Trixie was a small Chihuahua-mix who aimed to please. She possessed a few easy tricks in her repertoire to entertain the humans, including roll-over, “shake,” and sitting up on her hind legs to beg for treats. Trixie’s most unusual “trick” was both funny and appalling. Her master would say, “Trixie, drag and wag for Daddy.” The little dog immediately assumed the position and began butt-scooting across the floor, watching her owner and excited for the treat that was to come.
Yes, the dog was cute – sort of. But the carpeted floor belonged to me, and I imagined all kinds of nastiness Trixie might have deposited across my living room carpet.
The man was so proud of Trixie’s so-called, learned trick and had no idea that other factors might be at play with a butt-scooting dog.
Why Dogs Do the Butt-Scooting Routine
Sure, it could be a learned behavior, reinforced with the anticipation of a treat. Or it could be something as serious as a rectal prolapse. Below are some of the reasons why Trixie’s behavior might be more concerning.
Excess Fecal Debris May Create a Butt-Scooting Dog
The least concern, healthwise, would happen if a dog’s owner didn’t bathe his pet correctly. Fecal matter could get caught in the dog’s fur and left behind. That’s not as likely with a short-haired dog, but it should be the first thing to check when you see your dog scooting his rear-end across the floor.
Dog Ate Something that Needs to Come Out
Some dogs will eat anything. Coby, a large Blue Great Dane, ate 2 plastic grocery bags. I only discovered it when the bags began protruding from his butt. Watching a 135 lb Dane scoot his itchy butt across my off-white carpet took 10 years off my life. I moved Coby outside and watched him continue the same behavior until more of the bag was exposed.

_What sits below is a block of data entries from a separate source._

Lemma wp_returns {A} (m : M A) s (P : A -> AuthServiceImpl -> Prop) :
  wp m s (fun r s' => match r with Ok a => P a s' | Err _ => False end) ->
  exists a s', m s = Ret (Ok a, s') /\ P a s'.
Proof. intros ([a|e] & s' & Hm & HP); [eauto | done]. Qed.

(** Steps through the primitives of the monad. *)
Ltac wp_step :=
  match goal with
  | |- wp (_ ≫= _) _ _ => apply wp_bind
  | |- wp (mret _) _ _ => apply wp_mret
  | |- wp (throw _) _ _ => apply wp_throw
  | |- wp (gets _) _ _ => apply wp_gets
  | |- wp (modify _) _ _ => apply wp_modify
  | |- wp (ok_or _ _) _ _ => apply wp_ok_or; intros
  | |- wp (or_throw _ _) _ _ => apply wp_or_throw; intros
  | |- wp (match ?b with _ => _ end) _ _ => destruct b eqn:?
  end.
Ltac wp_run := repeat (wp_step; cbv beta iota).

(** ** Specifications of the shared steps *)

(** The claims of the token that [mint_session_token] builds. *)
Definition minted_claims (player_id jti : string) (iat : Z) : Claims :=
  session_claims player_id jti (default "" (time_claim iat))
    (default "" (time_claim (iat + hours 24))).

Lemma unwrap_time_claim t : unwrap (time_claim t) = Ret (default "" (time_claim t)).
Proof. destruct (time_claim_total t) as [x ->]. done. Qed.

Lemma wp_mint player_id jti mi s Q :
  let j := default (mi_ulid mi) jti in
  let claims := minted_claims player_id j (mi_now mi) in
  (forall token, paseto_build (session_key s) claims (mi_built mi) (mi_seed mi) = Ok token ->
     Q (Ok (token, as_u64 (timestamp_millis (mi_now mi + hours 24))))
       (set_session_activity (<[j := timestamp (mi_now mi)]>) s)) ->
  (forall e, paseto_build (session_key s) claims (mi_built mi) (mi_seed mi) = Err e ->
     Q (Err (mkStatus CodeInternal e)) s) ->
  wp (mint_session_token player_id jti mi) s Q.
Proof.
  intros j claims Hok Herr. unfold mint_session_token.
  apply wp_bind. eapply wp_lift; [apply unwrap_time_claim|].
  apply wp_bind. eapply wp_lift; [apply unwrap_time_claim|]. wp_run; auto.
Qed.

(** The state once [player_id] is registered. *)
Definition registered (player_id : string) s : AuthServiceImpl :=
  set_player_registry (fun r => {[player_id]} ∪ r) s.

Lemma wp_register player_id s Q :
  Q (Ok (negb (bool_decide (player_id ∈ player_registry s)))) (registered player_id s) ->
  wp (register_player player_id) s Q.
Proof. intros H. unfold register_player. by wp_run. Qed.

(** The state once the session is open. *)
Definition opened (player_id jti : string) (now : Z) s : AuthServiceImpl :=
  set_session_activity (<[jti := timestamp now]>) (registered player_id s).

Lemma wp_open_session player_id jti method mi consume s Q :
  let j := default (mi_ulid mi) jti in
  let claims := minted_claims player_id j (mi_now mi) in
  (forall token, paseto_build (session_key s) claims (mi_built mi) (mi_seed mi) = Ok token ->
     wp consume (opened player_id j (mi_now mi) s) (fun r s' =>
       match r with
       | Ok _ => Q (Ok (mkLoginResponse token (as_u64 (timestamp_millis (mi_now mi + hours 24)))
                          player_id (negb (bool_decide (player_id ∈ player_registry s))) method)) s'
       | Err e => Q (Err e) s'
       end)) ->
  (forall e, paseto_build (session_key s) claims (mi_built mi) (mi_seed mi) = Err e ->
     Q (Err (mkStatus CodeInternal e)) (registered player_id s)) ->
  wp (open_session player_id jti method mi consume) s Q.
Proof.
  intros j claims Hok Herr. unfold open_session.
  apply wp_bind, wp_register, wp_bind, wp_mint; [intros token Htok | auto].
  apply wp_bind. eapply wp_mono; [by apply Hok|]. intros [] s'; [|done]. apply wp_mret.
Qed.

(** ** Invariant *)

(** Every live one-time password has fewer than three failed attempts, a password record made
    for Google sign-in carries no address and no digest, and the limiter keeps its own
    invariant. *)
Record otp_ok (r : OtpRecord) : Prop := {
  ok_attempts : 0 <= otp_attempts r <= 2;
  ok_kind : otp_google_nonce r <> None -> otp_email r = "" /\ otp_code_hash r = "" }.

Record auth_inv s : Prop := {
  inv_otp : forall id r, otp_store s !! id = Some r -> otp_ok r;
  inv_limiter : limiter_ok (rate_limiter s) }.

Lemma auth_inv_otp f s :
  auth_inv s -> (forall id r, f (otp_store s) !! id = Some r -> otp_ok r) ->
  auth_inv (set_otp_store f s).
Proof. intros [] ?. by split. Qed.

Let’s just say that I moved in, armed with 2 more plastic bags over my hand and I pulled those offending bags from his body. Thus, ended Coby’s butt-scooting.
Anal Gland Blockage
A dog’s anatomy has 2 pouches, one on each side of the anus. These pouches produce a smelly, oily mess that helps canines identify each other and mark their territory. That butt-scooting could be a sign of anal impaction or infection. Either requires a vet visit.
Possibly the number one cause of allergies in dogs is food. Food allergies manifest with itching skin, rashes, intestinal problems and/or butt-scooting because of the itching. Here are a few other causes of allergies in dogs:
Fleas and Other Parasites
When a dog is infested with fleas, the insects may settle on or around the animal’s bottom. This causes itches and burning, and the dog may drag his behind on the floor to relieve it.
Medications & Mold Spores
Both causes of allergic reactions may present as itching skin, and the delicate tissue around the dog’s butt may be extra sensitive.
Fleas often host tapeworm larvae and transmit them to dogs. The tapeworm lives and grows in the animal’s intestines and pieces of it break off and pass out through feces. This process may irritate and inflame the dog’s rear end, causing it to drag its butt.
Rectal Prolapse occurs when an animal strains to urinate, defecate or give birth. Constipation is another possible cause. The discomfort may cause a dog to drag his butt. Sometimes with rectal prolapse, part of the intestine will push out and be exposed.
Reinforced Behavior Created Trixie’s Butt-Scooting
In Trixie’s case, her butt-scooting was due to her owner’s encouraging the behavior. By reinforcing it with a treat each time, the little dog learned that it was a good thing.
As writer Kevin Myers stated, “No matter the reason for the bum drag, it’s a behavior that all dog lovers have to contend with. It’s just a dog doing what a dog does.”